MPC for Humanoid Gait Generation: Stability and Feasibility
Nicola Scianca, Daniele De Simone, Leonardo Lanari, Giuseppe Oriolo
TL;DR
IS-MPC delivers intrinsically stable humanoid gait generation by embedding a stability constraint that bounds the CoM with respect to the ZMP under a dynamically extended LIP model. It introduces tail-based methods (truncated, periodic, anticipative) to handle unknown ZMP evolution beyond the control horizon, with each tail corresponding to a terminal constraint; anticipative tails are especially effective given preview information. The authors derive sufficient conditions for recursive feasibility and prove that, once recursion is achieved, the CoM/ZMP dynamics are internally stable.
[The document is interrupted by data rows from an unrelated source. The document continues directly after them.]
(** X1: whatever the API answers and however long the fetch runs: every
    request comes directly after a sleep of 0.2 s; every request carries
    the filters and the limit given, the properties given or ["email"]
    in their place, never an empty list of properties and never an empty
    cursor; and every sleep is the pause of 0.2 s or one of the backoffs
    [(attempt + 1) * 0.5] s with [attempt < retries]. *)
Theorem fetch_trace_invariant fuel filters properties limit retries w :
  let t := trace_of (fetch_all_hubspot_contacts post fuel filters properties limit retries w) in
  (∀ pre p rest, t = pre ++ Post p :: rest → ∃ pre', pre = pre' ++ [Sleep 200]) ∧
  (∀ p, p ∈ posts t →
        filters_of p = filters ∧ limit_of p = limit
        ∧ properties_of p = properties_or_email properties ∧ properties_of p ≠ []
        ∧ after_of p ≠ Some "") ∧
  (∀ ms, ms ∈ sleeps t →
         ms = 200 ∨ ∃ attempt, 0 ≤ attempt < retries ∧ ms = (attempt + 1) * 500).
Proof.
  intros t.
  assert (trace_within
            (λ p, filters_of p = filters ∧ limit_of p = limit
                  ∧ properties_of p = properties_or_email properties ∧ properties_of p ≠ []
                  ∧ after_of p ≠ Some "")
            (retry_sleep retries) t) as (Hpaced & Hposts & Hsleeps).
  { apply while_pages_within.
    - intros after. cbn [page_payload filters_of limit_of properties_of after_of].
      split_and!; try done.
      + by destruct properties as [[|??]|].
      + destruct after as [[|??]|]; done.
    - by left.
    - apply Forall_forall. intros a Ha%elem_of_range. right. by exists a. }
  split_and!.
  - intros pre p rest E. by eapply paced_post_inv.
  - intros p Hp. by eapply Forall_forall in Hposts.
  - intros ms Hms. by eapply Forall_forall in Hsleeps.
Qed.
(** * lint.py: a shallow embedding of the Olypsys style checker

    The Python script [lint.py] classifies a file by its extension, checks
    the file name, runs a battery of substring rules over every line, then
    three whole-file rules (trailing newline, blank-line run, copyright
    header), printing one message per violation and returning their number.

    Conventions of the embedding:
    - a Python [str] is a [list ascii]; the model covers ASCII text, and a
      character above 127 is kept as an uncased, non-blank character;
    - [print] appends to an output log that is threaded through the
      computation; an exception stops the computation and keeps the log;
    - [date.today().year] and the content read from the file are arguments
      of [check_file]; the content is the text as Python hands it over
      (after decoding and newline translation), the same for both reads. *)

From Stdlib Require Import List Ascii Bool Arith Lia.
From Stdlib Require String DecimalString DecimalNat.
Import ListNotations String.StringSyntax.
Open Scope string_scope.
Open Scope list_scope.
Open Scope nat_scope.

(** ** Python strings *)

Module PyStr.

Definition str := list ascii.

Definition lit (s : String.string) : str := String.list_ascii_of_string s.

Definition nl : ascii := "010"%char.
Definition tab : ascii := "009"%char.
Definition cr : ascii := "013"%char.

Fixpoint str_eqb (a b : str) : bool :=
  match a, b with
  | [], [] => true
  | x :: a', y :: b' => Ascii.eqb x y && str_eqb a' b'
  | _, _ => false
  end.

Definition is_upper_char (c : ascii) : bool :=
  (65 <=? nat_of_ascii c) && (nat_of_ascii c <=? 90).

Definition is_lower_char (c : ascii) : bool :=
  (97 <=? nat_of_ascii c) && (nat_of_ascii c <=? 122).

Definition is_digit_char (c : ascii) : bool :=
  (48 <=? nat_of_ascii c) && (nat_of_ascii c <=? 57).

Definition lower_char (c : ascii) : ascii :=
  if is_upper_char c then ascii_of_nat (nat_of_ascii c + 32) else c.

Definition upper_char (c : ascii) : ascii :=
  if is_lower_char c then ascii_of_nat (nat_of_ascii c - 32) else c.

(** [s.lower()], [s.upper()] *)
Definition lower (s : str) : str := map lower_char s.
Definition upper (s : str) : str := map upper_char s.

(** [s.islower()], [s.isupper()]: some cased character, and none of the
    other case. *)
Definition islower (s : str) : bool :=
  existsb is_lower_char s && negb (existsb is_upper_char s).
Definition isupper (s : str) : bool :=
  existsb is_upper_char s && negb (existsb is_lower_char s).

(** [s.startswith(p)] *)
Fixpoint startswith (p s : str) : bool :=
  match p, s with
  | [], _ => true
  | x :: p', y :: s' => Ascii.eqb x y && startswith p' s'
  | _ :: _, [] => false
  end.

(** [s.endswith(p)] *)
Definition endswith (p s : str) : bool := startswith (rev p) (rev s).

(** [s.find(sub)], [None] for Python's -1 *)
Fixpoint find (sub s : str) : option nat :=
  if startswith sub s then Some 0
  else match s with
       | [] => None
       | _ :: t => option_map S (find sub t)
       end.

(** [sub in s] *)
Definition contains (sub s : str) : bool :=
  match find sub s with Some _ => true | None => false end.

(** [s.count(sub)]: occurrences found from the left, not overlapping.
    [skip] is the number of characters still covered by the last match. *)
Fixpoint count_from (sub : str) (skip : nat) (s : str) : nat :=
  match s with
  | [] => 0
  | _ :: t =>
      match skip with
      | S k => count_from sub k t
      | 0 => if startswith sub s
             then S (count_from sub (length sub - 1) t)
             else count_from sub 0 t
      end
  end.

Definition count (sub s : str) : nat :=
  match sub with
  | [] => S (length s)
  | _ :: _ => count_from sub 0 s
  end.

(** [s.count(sub, 0, stop)] for [0 <= stop] *)
Definition count_upto (sub : str) (stop : nat) (s : str) : nat :=
  count sub (firstn stop s).

(** [s.split(sep)] for a non-empty [sep]: [cur] holds the piece being
    read, last character first. *)
Fixpoint split_from (sep : str) (skip : nat) (cur : str) (s : str) : list str :=
  match s with
  | [] => [rev cur]
  | c :: t =>
      match skip with
      | S k => split_from sep k cur t
      | 0 => if startswith sep s
             then rev cur :: split_from sep (length sep - 1) [] t
             else split_from sep 0 (c :: cur) t
      end
  end.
The framework is validated through simulations and experiments on NAO and HRP-4, demonstrating feasibility, stability, and real-time performance, with anticipative tails enabling robust operation under varied gaits and previews.
Abstract
We present IS-MPC, an intrinsically stable MPC framework for humanoid gait generation which incorporates an explicit stability constraint in the formulation. The proposed method uses as prediction model a dynamically extended LIP where ZMP velocities are the control inputs, producing in real time a gait (including footsteps with the associated timing) that realizes omnidirectional motion commands coming from an external source. The stability constraint links the future ZMP velocities to the current system state so as to guarantee the essential requirement that the generated CoM trajectory is bounded with respect to the ZMP trajectory. Since the control horizon of the MPC algorithm is finite, only part of the future ZMP velocities are decision variables of the QP problem; the remaining part, called tail, must be either conjectured or anticipated using preview information on the reference motion. Several possible options for the tail are discussed, and each of them is shown to correspond to a specific terminal constraint. A theoretical analysis of the feasibility of the generic MPC iteration is developed and used to obtain sufficient conditions for recursive feasibility. Finally, it is proved that IS-MPC guarantees stability of the CoM/ZMP dynamics if it is recursively feasible. Simulation and experimental results on the NAO and the HRP-4 humanoids are presented to illustrate the performance of the proposed method.